Свицын, который так и не ушел, все вертелся возле старика.
— Я, дядя Гасан, Караулкина больше слушать не буду, — канючил Свицын.
— «Не буду, не буду», — передразнил старик.
— Я только вас слушать буду, дядя Гасан.
— А водку?
— И в рот не возьму, — сказал Свицын.
— Миллион раз слышал.
— Я книги буду читать, — сказал Свицын, — журналы и газеты.
Уже в дороге встречаешь вторую смену. Они выспались, веселые, в чистых куртках. И ты сдержанно здороваешься с ними. Ты идешь за получкой.
Окошко кассы пробито в толстой кирпичной стене и похоже на амбразуру. Очередь медленно подвигается, люди отходят от амбразуры с деньгами, возбужденные, задумчивые, растерянные, долго пересчитывают, а потом раскладывают деньги по разным карманам, как бы приговаривая: «Это тебе, а это мне».
В амбразуре далеко, как в обратной стороне бинокля, — кассир. Он маленький, горбатый, в больших роговых очках, как сыч, на высоком стуле.
— Следующий.

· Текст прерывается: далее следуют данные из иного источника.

(** What the installed package answers:
    - [import pyhula] and [pyhula.UserApi()];
    - [api.connect(ip)] and [api.single_fly_takeoff()], each with the
      formatting of its result in the line that follows it: the [str] of
      the result, or the exception. *)
Record Drone := mkDrone {
  import_pyhula : Answer unit;
  new_UserApi : Answer unit;
  connect : string → Answer string;
  single_fly_takeoff : Answer string
}.

Section Tests.
Variable w : Drone.

(** Lines 10-22; the second component is the [api] object, or [None]. *)
Definition test_pyhula_basic : P (bool * option unit) :=
  catch
    (call (import_pyhula w) ;;
     print "✓ PyHula imported successfully" ;;
     api ← call (new_UserApi w);
     print "✓ UserApi created successfully" ;;
     ret (true, Some api))
    (λ e,
     print ("✗ PyHula basic test failed: " +:+ str_of_exc e) ;;
     ret (false, None)).

(** A method called on [api]: on [None] the attribute is missing. *)
Definition method {A} (api : option unit) (name : string) (a : Answer A) : P A :=
  match api with
  | Some _ => call a
  | None =>
      throw (OtherError ("'NoneType' object has no attribute '" +:+ name +:+ "'"))
  end.

(** Lines 24-35. *)
Definition test_connection_robustness (api : option unit) : P bool :=
  print (nl +:+ "Testing connection robustness...") ;;
  catch
    (result ← method api "connect" (connect w "192.168.100.1");
     print ("Connection result: " +:+ result) ;;
     ret true)
    (λ e,
     print ("Connection test result: " +:+ str_of_exc e) ;;
     ret true).

(** Lines 37-48. *)
Definition test_command_robustness (api : option unit) : P bool :=
  print (nl +:+ "Testing command robustness...") ;;
  catch
    (result ← method api "single_fly_takeoff" (single_fly_takeoff w);
     print ("Takeoff command result: " +:+ result) ;;
     ret true)
    (λ e,
     print ("Command test error (expected without drone): " +:+ str_of_exc e) ;;
     ret true).

(** [{'✓ Pass' if ok else '✗ Fail'}] *)
Definition verdict (ok : bool) : string := if ok then "✓ Pass" else "✗ Fail".

(** Lines 50-79. *)
Definition main : P unit :=
  print "Patched PyHula Test" ;;
  print (times "=" 30) ;;
  basic ← test_pyhula_basic;
  let basic_ok := basic.1 in
  let api := basic.2 in
  if negb basic_ok then
    print (nl +:+ "✗ Basic PyHula test failed")
  else
    connection_ok ← test_connection_robustness api;
    command_ok ← test_command_robustness api;
    print (nl +:+ times "=" 30) ;;
    print "Test Results:" ;;
    print ("Basic Import: " +:+ verdict basic_ok) ;;
    print ("Connection Handling: " +:+ verdict connection_ok) ;;
    print ("Command Handling: " +:+ verdict command_ok) ;;
    if basic_ok && connection_ok && command_ok then
      print (nl +:+ "🎉 Patched PyHula is working correctly!") ;;
      print (nl +:+ "To use with actual drone:") ;;
      print "1. Connect to drone WiFi network" ;;
      print ("2. Run: python -c " +:+ dq +:+
             "import pyhula; api=pyhula.UserApi(); api.connect()" +:+ dq)
    else
      print (nl +:+ "⚠ Some tests failed. Patches may need adjustment.").

End Tests.

End PatchedTest.

(** [test_pyhula_installation.py] *)
Module InstallTest.

Import Script.
Local Open Scope string_scope.
Local Open Scope list_scope.
Local Open Scope script_scope.

(** What the interpreter, the packages and the file system answer:
    - [sys.version] and the two numbers of [sys.version_info];
    - [__import__(name)] for a package, [import pyhula],
      [pyhula.get_version().strip()], [pyhula.UserApi()] and
      [dir(pyhula)];
    - the four strings of the environment report, whether [sys] has
      [real_prefix], its [base_prefix] when it has one, its [prefix], and
      the variable [VIRTUAL_ENV] when it is set;
    - the time of the start, formatted;
    - what opening and writing a file of the working directory raises,
      when it raises. *)
Record Env := mkEnv {
  version : string;
  version_major : nat;
  version_minor : nat;
  import_package : string → Answer unit;
  import_pyhula : Answer unit;
  get_version : Answer string;
  new_UserApi : Answer unit;
  dir_pyhula : list string;
  script_location : string;
  working_directory : string;
  executable : string;
  sys_path0 : string;
  real_prefix : bool;
  base_prefix : option string;
  prefix : string;
  virtual_env : option string;
  now : string;
  write_error : string → option Exc
}.

Section Tests.
Variable w : Env.

(** The three texts of lines 124-514, which the script writes to files;
    nothing below looks into them. *)
Variables tutorial_content examples_content network_guide : text.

Кто следующий? — выкрикивает сыч.
Да ведь это я следующий!
— Фамилия?
Очки его сверкают, он переворачивает лист, другой, третий.
А может, меня и нет? Забыли?
Но вот он наконец нашел меня. Он поставил красным карандашом птичку, и он совсем не удивляется и сует в амбразуру разграфленный, весь в жирных пятнах, посыпанный пеплом лист ведомости. И я так же, как все другие, осторожно, чтобы не потревожить цифр, расписываюсь и, отходя от кассы, внимательно, по-рабочему пересчитываю деньги. Тридцать два рубля двадцать копеек. Возникшие как будто из ничего, они кажутся мне упавшими с неба.